Reproduce precisely the lines between the start of the data below and the line with "Python integers are", both included.

» Input
*** Block opens ***

(** * STCM2L script decompiler (release v1.1.26): shallow embedding and properties

    The Python class [STCM2LDecompiler] is embedded function by function.
    Python integers are [Z], a [bytes] object is a list of [byte], a [str] is
    the list of its Unicode code points.  Loops that Python writes with
    [while] are written with an explicit fuel argument and return [None] when
    the fuel runs out; each entry point is shown to be total. *)

From Stdlib Require Import ZArith List Bool Lia.
From Stdlib Require Import Strings.String Strings.Ascii Strings.Byte.
From Stdlib Require Import Permutation Sorted.
Import ListNotations.
Open Scope Z_scope.

(** ** Python values *)

Definition bytes := list byte.
Definition str := list Z.

Definition len {A : Type} (l : list A) : Z := Z.of_nat (List.length l).

Definition b2z (x : byte) : Z := Z.of_N (Byte.to_N x).

(** A [bytes] literal [b'...']. *)
Definition b (s : string) : bytes := list_byte_of_string s.

(** [seq[i]]: negative positions count from the end, a position outside the
    sequence raises [IndexError] ([None]). *)
Definition item {A : Type} (l : list A) (i : Z) : option A :=
  if i <? 0 then
    if len l + i <? 0 then None else nth_error l (Z.to_nat (len l + i))
  else nth_error l (Z.to_nat i).

(** [seq[lo:hi]] for the non-negative bounds the program uses; bounds past the
    end are clipped, as Python does. *)
Definition slice {A : Type} (l : list A) (lo hi : Z) : list A :=
  firstn (Z.to_nat (hi - lo)) (skipn (Z.to_nat lo) l).

Fixpoint bytes_eqb (x y : bytes) : bool :=
  match x, y with
  | [], [] => true
  | a :: x', c :: y' => Byte.eqb a c && bytes_eqb x' y'
  | _, _ => false
  end.

Fixpoint str_eqb (x y : str) : bool :=
  match x, y with
  | [], [] => true
  | a :: x', c :: y' => (a =? c) && str_eqb x' y'
  | _, _ => false
  end.

(** [struct.unpack('<I', s)[0]]: exactly four bytes, little endian;
    any other length raises [struct.error] ([None]). *)
Definition unpack_I (s : bytes) : option Z :=
  match s with
  | [b0; b1; b2; b3] =>
      Some (b2z b0 + 256 * b2z b1 + 65536 * b2z b2 + 16777216 * b2z b3)
  | _ => None
  end.

(** ** Characters and [str] methods *)

(** The code point of an ASCII character. *)
Definition ch (a : ascii) : Z := Z.of_N (N_of_ascii a).

Definition REPLACEMENT : Z := 0xFFFD.

Definition between (lo hi c : Z) : bool := (lo <=? c) && (c <=? hi).

(** [c.isspace()]: the white space that [str.strip()] and [str.split()]
    remove.  The set is finite and written out in full. *)
Definition isspace (c : Z) : bool :=
  between 0x09 0x0D c || between 0x1C 0x20 c || (c =? 0x85) || (c =? 0xA0) ||
  (c =? 0x1680) || between 0x2000 0x200A c || (c =? 0x2028) || (c =? 0x2029) ||
  (c =? 0x202F) || (c =? 0x205F) || (c =? 0x3000).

*** Block closes ***

» Answer for the task
(** * STCM2L script decompiler (release v1.1.26): shallow embedding and properties

    The Python class [STCM2LDecompiler] is embedded function by function.
    Python integers are [Z], a [bytes] object is a list of [byte], a [str] is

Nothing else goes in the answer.